These are just four of the many distributors in the business. New ones keep turning up. Whether you go with a well-known one or take a chance on a startup, do your research and make sure what it offers is right for you.
Creating the Book
Now it’s time to get to work on the book. How do you turn it from a stack of articles into a work with some unity?
Creating the Document File
It’s easiest if you work from an organizing principle. If your blog is very topical, using chronological order is fine. In other cases, you’ll want to group the articles by topic. You might have articles on “Sugar Gliders for Beginners,” “Keeping Your Pet Healthy,” “Sugar Glider Communities,” and so on.
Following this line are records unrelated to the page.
Lemma atom_means ps row c pre post :
  ps = (pre ++ params_of [c] ++ post)%list ->
  holds_ ps (BAtom c (Z.of_nat (length pre) + 1)%Z) row <-> reads_as compares c row.
Proof.
  intros ->. cbn [holds]. unfold reads_as, satisfies. destruct (constant c); [done|].
  replace (Z.to_nat (Z.of_nat (length pre) + 1 - 1)) with (length pre) by lia.
  rewrite drop_app_length. unfold params_of. cbn. rewrite app_nil_r, take_app_length' by (by rewrite length_fmap).
  rewrite <- list_fmap_compose. cbn. by rewrite list_fmap_id.
Qed.
Lemma part_means ps row cs pre post :
  cs <> [] -> ps = (pre ++ params_of cs ++ post)%list ->
  holds_ ps (part_exp cs (Z.of_nat (length pre) + 1)%Z) row <-> exists c, c ∈ cs /\ reads_as compares c row.
Proof.
  intros Hcs Hps.
  assert (Forall2 (fun e c => holds_ ps e row <-> reads_as compares c row)
    (thread BAtom single cs (Z.of_nat (length pre) + 1)%Z) cs) as H.
  { apply (thread_means _ _ _ _ _ _ _ post); [|by rewrite single_bind]. intros c pre' post' _. apply atom_means. }
  unfold part_exp. destruct (thread BAtom single cs _) as [|e es] eqn:Ht; [by destruct cs|].
  rewrite holds_big_or. by apply (Exists_iff2 _ (fun c => reads_as compares c row)).
Qed.
Lemma clause_means parts row :
  parts <> [] -> Forall (fun cs => cs <> []) parts ->
  holds_ (params_of (parts ≫= id)) (clause_exp parts) row <->
  forall cs, cs ∈ parts -> exists c, c ∈ cs /\ reads_as compares c row.
Proof.
  intros Hne Hparts. set (ps := params_of (parts ≫= id)).
  assert (Forall2 (fun e cs => holds_ ps e row <-> exists c, c ∈ cs /\ reads_as compares c row)
    (thread part_exp id parts (Z.of_nat (length (@nil SqlParam)) + 1)%Z) parts) as H.
  { apply (thread_means part_exp id _ _ _ _ [] []); [|subst ps; by rewrite app_nil_r].
    intros cs pre post Hcs Hps. apply (part_means _ _ _ _ post); [|done]. by eapply Forall_forall in Hparts. }
  unfold clause_exp. change (Z.of_nat (length []) + 1)%Z with 1%Z in H.
  destruct (thread part_exp id parts 1) as [|e es] eqn:Ht; [by destruct parts|].
  rewrite holds_big_and. by apply (Forall_iff2 _ (fun cs => exists c, c ∈ cs /\ reads_as compares c row)).
Qed.

Lemma conjuncts_means P conditions groups legacy :
  (forall cs, cs ∈ conjuncts conditions groups legacy -> exists c, c ∈ cs /\ P c) <->
  admits_by P conditions groups legacy.
Proof.
  unfold conjuncts, admits_by. split.
  - intros H. split_and!.
    + intros k v Hk. destruct (H [equality (k, v)]) as (c & ->%list_elem_of_singleton & Hc); [|exact Hc].
      apply elem_of_app. left. apply list_elem_of_fmap. exists (k, v). split; [done|]. by apply elem_of_map_items.
    + intros c Hc. destruct (H [c]) as (c' & ->%list_elem_of_singleton & Hc'); [|exact Hc'].
      apply elem_of_app. right. apply elem_of_app. left. by apply (list_elem_of_fmap_2 (fun c => [c])).
    + intros g Hg Hne. apply H. apply elem_of_app. right. apply elem_of_app. right.
      apply list_elem_of_In, filter_In. split; [|by destruct (fg_conditions g)].
      by apply list_elem_of_In, list_elem_of_fmap_2.
  - intros (Hl & Hc & Hg) cs. rewrite !elem_of_app, !list_elem_of_fmap, list_elem_of_In, filter_In, <- list_elem_of_In.
    intros [([k v] & -> & Hk)|[(c & -> & Hin)|[Hin Hne]]].
    + exists (equality (k, v)). split; [by left|]. by apply Hl, elem_of_map_items.
    + exists c. split; [by left|]. by apply Hc.
    + apply list_elem_of_fmap in Hin as (g & -> & Hin). apply Hg; [done|]. by destruct (fg_conditions g).
Qed.

(** The parts of a clause read as the conditions ask. *)
Lemma parts_admit conditions groups legacy row :
  empty_in compares -> Forall complete (conjuncts conditions groups legacy ≫= id) ->
  (forall cs, cs ∈ conjuncts conditions groups legacy -> exists c, c ∈ cs /\ reads_as compares c row) <->
  admits compares conditions groups legacy row.
Proof.
  intros Hin Hall. rewrite Forall_forall in Hall. unfold admits. rewrite <- conjuncts_means.
  assert (forall cs c, cs ∈ conjuncts conditions groups legacy -> c ∈ cs ->
    reads_as compares c row <-> satisfies compares c row) as Hc.
  { intros cs c Hcs Hin'. apply reads_as_satisfies; [done|]. apply Hall, list_elem_of_bind. by exists cs. }
  split; intros H cs Hcs; destruct (H cs Hcs) as (c & Hin' & Hr); exists c; (split; [done|]); by apply (Hc cs c Hcs Hin').
Qed.
End Value.

(** ** The builder builds it *)

Section Build.
Context (valid : gset string) (dialect : string).
Definition known (c : FilterCondition) : Prop := fc_field c ∈ valid.

(** A field the schema has not ends the construction. *)
Definition answers {A} (m : Build A) (cs : list FilterCondition) : Prop :=
  forall s, match (m s).1 with
            | Ok _ => Forall known cs
            | Throw (bad_argument text) => exists f, text = "Unknown field: " +:+ f /\ f ∉ valid
            | _ => False
            end.
Lemma answers_bind {A B} (m : Build A) (k : A -> Build B) cs cs' :
  answers m cs -> (forall a, answers (k a) cs') -> answers (m ≫= k) (cs ++ cs').
Proof.
  intros Hm Hk s. specialize (Hm s). unfold mbind, Op_bind. destruct (m s) as [[a|e|[]|] s']; cbn in *; try done.
  specialize (Hk a s'). destruct (k a s') as [[b|e|[]|] s'']; cbn in *; try done. by apply Forall_app.
Qed.
Lemma answers_ret {A} (a : A) : answers (mret a) []. Proof. intros s. apply Forall_nil_2. Qed.
Lemma answers_map {A B} (m : Build A) (h : A -> B) cs : answers m cs -> answers (a ← m; mret (h a)) cs.
Proof.
  intros Hm. rewrite <- (app_nil_r cs). apply answers_bind; [done|]. intros a. apply (answers_ret (h a)).
Qed.
Lemma answers_mapM {X A} (h : X -> Build A) cs l : (forall x, answers (h x) (cs x)) -> answers (mapM h l) (l ≫= cs).
Proof.
  intros Hh. induction l as [|x l IH]; [apply answers_ret|]. apply (answers_bind (h x)); [done|].
  intros a. by apply answers_map.
Qed.
Lemma answers_validate {A} field (m : Build A) c :
  fc_field c = field -> (forall s, exists a s', m s = (Ok a, s')) -> answers (validateField field valid;; m) [c].
Proof.
  intros <- Hm s. unfold validateField. destruct (decide (fc_field c ∈ valid)) as [Hin|Hout].
  - rewrite bool_decide_true by done. destruct (Hm s) as (a & s' & Hs). unfold mbind, Op_bind. cbn. rewrite Hs.
    by repeat constructor.
  - rewrite bool_decide_false by done. cbn. by eexists.
Qed.
Lemma emits_runs {A} (m : Build A) f cs : emits m f cs -> forall s, exists a s', m s = (Ok a, s').
Proof. intros Hm [ps i]. rewrite Hm. by do 2 eexists. Qed.

Lemma emits_legacy kv :
  kv.1 ∈ valid -> emits (legacy_fragment valid dialect kv) (fun i => toks_text dialect (part_toks [equality kv] i)) [equality kv].
Proof.
  intros Hk ps i. unfold legacy_fragment, validateField. rewrite bool_decide_true by done. cbn.
  rewrite string_app_nil_r. unfold width. cbn. rewrite seqZ_cons by lia. done.
Qed.
Lemma emits_typed c :
  known c -> emits (checked_condition valid dialect c) (fun i => toks_text dialect (part_toks [c] i)) [c].
Proof.
  intros Hc. eapply emits_ext; [by apply emits_checked|intros i|done].
  cbn [part_toks toks_text foldr]. by rewrite string_app_nil_r.
Qed.
Definition group_text (g : FilterGroup) (i : Z) : option string :=
  match fg_conditions g with [] => None | cs => Some (toks_text dialect (part_toks cs i)) end.
Lemma emits_group g :
  Forall known (fg_conditions g) -> emits (group_fragment valid dialect g) (group_text g) (fg_conditions g).
Proof.
  intros Hg. unfold group_fragment, group_text. destruct (fg_conditions g) as [|c cs]; [apply emits_ret|].
  rewrite Forall_forall in Hg. rewrite <- (single_bind (c :: cs)) at 2.
  eapply emits_ext; [apply (emits_map _ _), (emits_mapM _ (fun c i => tok_text dialect (TAtom c i)) single)| |done].
  - intros x Hx. by apply emits_checked, Hg.
  - intros i. destruct cs as [|c' cs]; [cbn [thread part_toks]; f_equal; symmetry; apply string_app_nil_r|]. cbv beta. f_equal.
    change ("(" +:+ (sql_join " OR " (thread (fun c i => tok_text dialect (TAtom c i)) single (c :: c' :: cs) i) +:+ ")") =
      toks_text dialect (TOpen :: sep_toks TOr (thread (fun c i => [TAtom c i]) single (c :: c' :: cs) i) ++ [TClose])).
    change (toks_text dialect (TOpen :: ?l)) with ("(" +:+ toks_text dialect l).
    rewrite toks_text_app, toks_text_sep, thread_fmap. do 3 f_equal.
    apply thread_ext. intros x j _. symmetry. apply string_app_nil_r.
Qed.
Lemma omap_groups groups i :
  omap id (thread group_text fg_conditions groups i) =
  thread (fun cs i => toks_text dialect (part_toks cs i)) id
    (List.filter (fun cs => match cs with [] => false | _ => true end) (fg_conditions <$> groups)) i.
Proof.
  revert i. induction groups as [|g groups IH]; intros i; [done|]. cbn [thread fmap list_fmap List.filter]. unfold group_text at 1.
  destruct (fg_conditions g) as [|c cs] eqn:Hg; cbn.
  - rewrite IH. unfold width. cbn. by rewrite Z.add_0_r.
  - by rewrite IH.
Qed.
Lemma filter_groups_bind groups :
  List.filter (fun cs => match cs with [] => false | _ => true end) (fg_conditions <$> groups) ≫= id =
  groups ≫= fg_conditions.
Proof.
  induction groups as [|g groups IH]; [done|]. cbn. rewrite <- IH. by destruct (fg_conditions g).
Qed.

Lemma emits_where conditions groups legacy :
  let parts := conjuncts conditions groups legacy in
  Forall known (parts ≫= id) ->
  emits (build_where conditions groups legacy valid dialect)
    (fun i => match parts with [] => "" | _ => "WHERE " +:+ toks_text dialect (sep_toks TAnd (thread part_toks id parts i)) end)
    (parts ≫= id).
Proof.
  intros parts Hp. unfold parts, conjuncts in *. rewrite !bind_app, !Forall_app in Hp. destruct Hp as (Hl & Hc & Hg).
  rewrite filter_groups_bind in Hg. rewrite Forall_forall in Hl, Hc, Hg. unfold build_where.
  set (text := fun (cs : list FilterCondition) i => toks_text dialect (part_toks cs i)).
  set (lp := (fun kv => [equality kv]) <$> map_items legacy). set (cp := (fun c => [c]) <$> conditions).
  set (gp := List.filter _ _).
  assert (emits (mapM (legacy_fragment valid dialect) (map_items legacy)) (thread text id lp) (lp ≫= id)) as E1.
  { subst lp. eapply emits_ext; [apply (emits_mapM _ (fun kv => text [equality kv]) (fun kv => [equality kv]))| |].
    - intros kv Hkv. apply emits_legacy, (Hl (equality kv)). apply list_elem_of_bind. exists [equality kv].
      split; [by left|]. by apply (list_elem_of_fmap_2 (fun kv => [equality kv])).
    - intros i. generalize (map_items legacy) i. induction l as [|kv l IH]; intros j; [done|]. cbn. by rewrite IH.
    - f_equal. generalize (map_items legacy). induction l as [|kv l IH]; [done|]. cbn. by rewrite IH. }
  assert (emits (mapM (checked_condition valid dialect) conditions) (thread text id cp) (cp ≫= id)) as E2.
  { subst cp. eapply emits_ext; [apply (emits_mapM _ (fun c => text [c]) single)| |].
    - intros c Hin. apply emits_typed, Hc. apply list_elem_of_bind. exists [c].
      split; [by left|]. by apply (list_elem_of_fmap_2 (fun c => [c])).
    - intros i. clear. revert i. induction conditions as [|c l IH]; intros j; [done|]. cbn. by rewrite IH.
    - f_equal. clear. induction conditions as [|c l IH]; [done|]. cbn. by rewrite IH. }
  assert (emits (groups' ← mapM (group_fragment valid dialect) groups; mret (omap id groups')) (thread text id gp) (gp ≫= id)) as E3.
  { subst gp. eapply emits_ext; [apply (emits_map _ (omap id)), (emits_mapM _ group_text fg_conditions)| |].
    - intros g Hin. apply emits_group. apply Forall_forall. intros c Hc'. apply Hg, list_elem_of_bind. by exists g.
    - intros i. apply omap_groups.
    - by rewrite filter_groups_bind. }
  rewrite !bind_app. intros ps i.
  unfold mbind at 1, Op_bind at 1. rewrite E1. unfold mbind at 1, Op_bind at 1. rewrite E2.
  specialize (E3 ((ps ++ params_of (lp ≫= id)) ++ params_of (cp ≫= id))%list (i + width (lp ≫= id) + width (cp ≫= id))%Z).
  unfold mbind at 1, Op_bind at 1 in E3. unfold mbind at 1, Op_bind at 1.
  destruct (mapM (group_fragment valid dialect) groups _) as [[gs|e|x|] s']; cbn in E3; try discriminate E3.
  injection E3 as -> ->. rewrite !params_of_app, !width_app, !app_assoc_reverse, !Z.add_assoc.
  assert (thread text id lp i ++ thread text id cp (i + width (lp ≫= id)) ++
    thread text id gp (i + width (lp ≫= id) + width (cp ≫= id)) = thread text id (lp ++ cp ++ gp) i)%list as ->
    by (by rewrite !thread_app).
  generalize (lp ++ cp ++ gp)%list. intros [|p ps']; [done|]. unfold mret, Op_ret.
  rewrite toks_text_sep, thread_fmap. done.
Qed.
End Build.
Your choice of where you’ll distribute your book dictates much of your technical work. Read the site’s file preparation guide carefully. Create your file in an accepted format, and follow all the rules about styles, fonts, and formatting. That will be a huge help in getting your book accepted on the first try. Commonly accepted formats are Word, ODF, RTF, and HTML. This is your production format, not the delivery format which readers will see.
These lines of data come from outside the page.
Definition findFirst (entityName : string) (filter : json) : Op State json :=
  schema ← schema_of entityName;
  conn ← connection "";
  built ← where_members schema (fun key => "Unknown field in filter: " +:+ key) filter 1;
  r ← executeQuery conn ("SELECT " +:+ (buildFieldList dialect schema +:+ (" FROM " +:+ (quoteId dialect (es_name schema) +:+
        (built.1 +:+ " LIMIT 1"))))) built.2;
  rows ← sql_answer r;
  first_row schema false (missing_row entityName) rows.
Definition findByField (entityName field : string) (value : json) : Op State json :=
  findFirst entityName (JObject [(field, value)]).

Definition upsert (entityName uniqueField : string) (uniqueValue createData updateData : json) : Op State json := fun s =>
  match findByField entityName uniqueField uniqueValue s with
  | (Ok existing, s') =>
      (v ← of_result (at_member existing "id"); id ← of_result (get_string v); update entityName id updateData) s'
  | (Err _, s') => create entityName createData s'
  | (r, s') => (recast r, s')
  end.
(* ===== verification/Credentials.v ===== *)
(** * Credentials and users, over the adapter

    Models src/security/crypto/password_hash.cpp, the credential operations of
    src/client_misc_ops.cpp and src/client_user_ops.cpp: passwords are hashed with
    Argon2id (a library, the class [Argon2]) and kept in rows of the entity
    Credential, whose identifier is the username; users are rows of the entity
    User.  [CredentialTable] is what the theorems assume of the database behind the
    adapter. *)

From S2P Require Import Prelude CxxString CxxStd Store Json Validation EntityHost Adapter.

Open Scope string_scope.

(** ** Password hashes *)

(** The library: a status other than [ARGON2_OK] is an error, a text it encoded
    has no null byte and verifies the password it was made from. *)
Class Argon2 := {
  argon2id_hash_encoded : forall t_cost m_cost parallelism : Z, forall pwd salt : string, forall hashlen : Z, Z + string;
  argon2id_verify : forall encoded pwd : string, Z;
  argon2_error_message : Z -> string;
  argon2_verifies : forall t m p pwd salt n encoded,
    argon2id_hash_encoded t m p pwd salt n = inr encoded ->
    encoded <> "" /\ c_str encoded = encoded /\ argon2id_verify encoded pwd = 0%Z;
}.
Use style sheets if your format supports them. This is usually a distributor’s requirement, and it makes it easier to keep the look of your book consistent. If you decide you want to italicize all subheads, it’s just one change, not one for each subhead.
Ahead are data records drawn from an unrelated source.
(** A record whose creation was refused as a conflict. *)
Definition record_exists (entity_name : string) (bootstrap : bool) (record : json) : Op (Loading W) unit :=
  id_str ← of_result (id_text record);
  match (if bootstrap then string_member record "id" else None) with
  | None => count (skipped_more 1)
  | Some record_id =>
      current_fingerprint ← of_result (fingerprintOf record);
      needs ← bootstrapNeedsReconcile entity_name record_id current_fingerprint;
      if needs : bool then reconcile entity_name record_id id_str current_fingerprint record else count (skipped_more 1)
  end.

(** A record that was created. *)
Definition record_created (entity_name : string) (bootstrap : bool) (record : json) : Op (Loading W) unit :=
  count inserted_one;;
  match (if bootstrap then string_member record "id" else None) with
  | None => mret tt
  | Some record_id =>
      fingerprint ← of_result (fingerprintOf record);
      recordBootstrapFingerprint entity_name record_id fingerprint
  end.

Definition load_record_body (entity_name : string) (meta : SeedMeta) (record_node : json) : Op (Loading W) unit :=
  record ← current_record meta record_node;
  create_result ← call (do_create entity_name record);
  match create_result with
  | inr _ => record_created entity_name (sm_bootstrap meta) record
  | inl e =>
      if bool_decide (code e = Conflict) then record_exists entity_name (sm_bootstrap meta) record
      else
        id_str ← of_result (id_text record);
        count (failed_one ("Failed to create " +:+ (entity_name +:+ (" id=" +:+ (id_str +:+ (": " +:+ message e))))))
  end.

(** [try { ... } catch (const std::exception& e)] around one record. *)
Definition load_record (entity_name : string) (meta : SeedMeta) (record_node : json) : Op (Loading W) unit := fun s =>
  match load_record_body entity_name meta record_node s with
  | (Throw x, s') => count (failed_one ("Exception processing record: " +:+ what x)) s'
  | r => r
  end.

(** ** Documents *)

(** [static_cast<int>(doc["records"].size())] *)
Definition records_size (doc : json) : Z :=
  match member doc "records" with Some v => wrap_int (Z.of_nat (length (iterate v))) | None => 0 end.

Definition any_there (entity_name : string) : Op W bool := fun w =>
  match do_list entity_name {| opt_filter := ∅; opt_sort := ∅; opt_page := 1; opt_limit := 1 |} w with
  | (Ok existing, w') => (Ok (match lr_items existing with [] => false | _ => true end), w')
  | (Err _, w') => (Ok false, w')
  | (r, w') => (recast r, w')
  end.

(** The records of a document, counted from nothing. *)
Definition counting (entity_name : string) (m : Op (Loading W) unit) : Op W SeedResult := fun w =>
  match m (mkLoading w (new_result entity_name)) with
  | (Ok _, s) => (Ok (ld_result s), ld_world s)
  | (r, s) => (recast r, ld_world s)
  end.

(** One turn of the loop over the documents: what is pushed on the results. *)
Definition load_document (force : bool) (doc : json) : Op W (option SeedResult) :=
  if negb (is_object doc) then mret None
  else
    name ← of_result (doc_entity doc);
    match name with
    | None => mret None
    | Some entity_name =>
        meta ← of_result (doc_meta doc);
        skip ← (if sm_skipIfExists meta && negb force && negb (sm_bootstrap meta) then any_there entity_name else mret false);
        if skip : bool then mret (Some (skipped_more (records_size doc) (new_result entity_name)))
        else
          match member doc "records" with
          | Some (JArray records) => r ← counting entity_name (forM records (load_record entity_name meta)); mret (Some r)
          | _ => mret (Some (new_result entity_name))
          end
    end.

(** The loop, with the results pushed before it was left. *)
Fixpoint load_documents (force : bool) (docs : list json) (results : list SeedResult) (w : W) :
    Result unit * list SeedResult * W :=
  match docs with
  | [] => (Ok tt, results, w)
  | doc :: docs =>
      match load_document force doc w with
      | (Ok o, w') => load_documents force docs (results ++ option_list o)%list w'
      | (r, w') => (recast r, results, w')
      end
  end.

(** ** Files *)

(** What a path leads to: [fs_directory] lists the names of a directory in the
    order of the operating system, telling the regular files. *)
Record FileSystem := mkFiles {
  fs_exists : string -> bool; fs_is_directory : string -> bool;
  fs_directory : string -> option (list (string * bool)); fs_read : string -> option string;
}.
Context (files : FileSystem).
(** The message of the JSON parser for a text it refuses. *)
Context (parse_what : string -> string).

(** [fs::path(p).filename().string()] *)
Fixpoint last_part (p seen : string) : string :=
  match p with
  | "" => seen
  | String c p => if Ascii.eqb c "/" then last_part p "" else last_part p (seen +:+ String c "")
  end.
Definition filename (p : string) : string := last_part p "".

(** [path.extension() == ".json"]: the name has something before its last dot. *)
Definition has_json_extension (name : string) : bool :=
  let n := (String.length name - 5)%nat in (0 <? n)%nat && String.eqb (string_drop n name) ".json".

(** [fs::path(dir) / name] *)
Definition join (dir name : string) : string :=
  if is_empty dir then name
  else if String.eqb (string_drop (String.length dir - 1) dir) "/" then dir +:+ name else dir +:+ ("/" +:+ name).

Definition file_error (file_path error : string) : SeedResult := failed_one error (new_result (filename file_path)).

(** Both one document and an array of documents are read. *)
Definition documents_of (root : json) : list json := match root with JArray l => l | JObject _ => [root] | _ => [] end.

Definition loadSeedFile (file_path : string) (force : bool) : Op W (list SeedResult) := fun w =>
  match fs_read files file_path with
  | None => (Ok [file_error file_path ("Error: " +:+ what (runtime_error ("Cannot open file: " +:+ file_path)))], w)
  | Some text =>
      match parse text with
      | None => (Ok [file_error file_path ("JSON parse error: " +:+ parse_what text)], w)
      | Some root =>
          match load_documents force (documents_of root) [] w with
          | (Ok _, results, w') => (Ok results, w')
          | (Throw x, results, w') => (Ok (results ++ [file_error file_path ("Error: " +:+ what x)])%list, w')
          | (r, _, w') => (recast r, w')
          end
      end
  end.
External links are OK, but don’t forget they’ll be useless if you also create a print edition. Internal links among articles aren’t so good an idea, since the latest version of the articles is now in the book. Replace them with cross-references by title.
Improving the Content
As you prepare your articles, you’ll want to polish them. No matter how good your writing is, you can make it better. You might want to expand on what you wrote or cut out boring passages.
It’s likely that you’ve repeated yourself in the course of writing so many articles. If two articles cover the same ground, you should pick just one or combine their best parts.
Reader comments don’t belong in the book. You’re publishing your work, not theirs. If there was a really high-quality exchange, you might reach out to the commenter for permission and include it with credit, but generally just leave the comments out.
Formatting Tips: Going with the Flow
Books in EPUB or MOBI format are intended for continuous page flow. You can add page breaks where necessary (eg, between articles), but otherwise the reading software will decide where one page ends and the next starts.
With an ebook, though, the justification for justification isn’t very strong. Ragged right is the better choice.
Published books are almost always justified; both margins are even.
With an ebook, though, the justification for justification isn’t very strong. Phone-sized displays can hold only short lines, and filling them out with space often doesn’t look good. Ragged right is the better choice.
Illustrations can complicate an ebook. Your book will appear on screens of all sizes, and the pictures have to fit. It’s simplest if they appear between paragraphs, rather than having the text flow around them.
Your image files should be large enough to look good on a full-size screen. But they don’t have to be good enough to print. They shouldn’t be any bigger than 2048 pixels on a side. That will keep your file size down.
Use JPEG or PNG format for maximum compatibility.
Check out book designer David Kudler’s detailed suggestions for preparing images for an ebook.
Producing the Ebook File – Tips & Tools
You’ve now got your book in an editable format, but it will go out to readers in an ebook format. How does it get there?
Most ebooks are distributed in either EPUB or MOBI format, or variants of them. Some distributors will handle the conversion for you. Most let you provide your own file, and some require it. If you’re handling your own distribution, you have to create the file yourself.
If your book has complicated features, the distributor’s conversion might not work. Mathematical formulas, for instance, may need special care to look right.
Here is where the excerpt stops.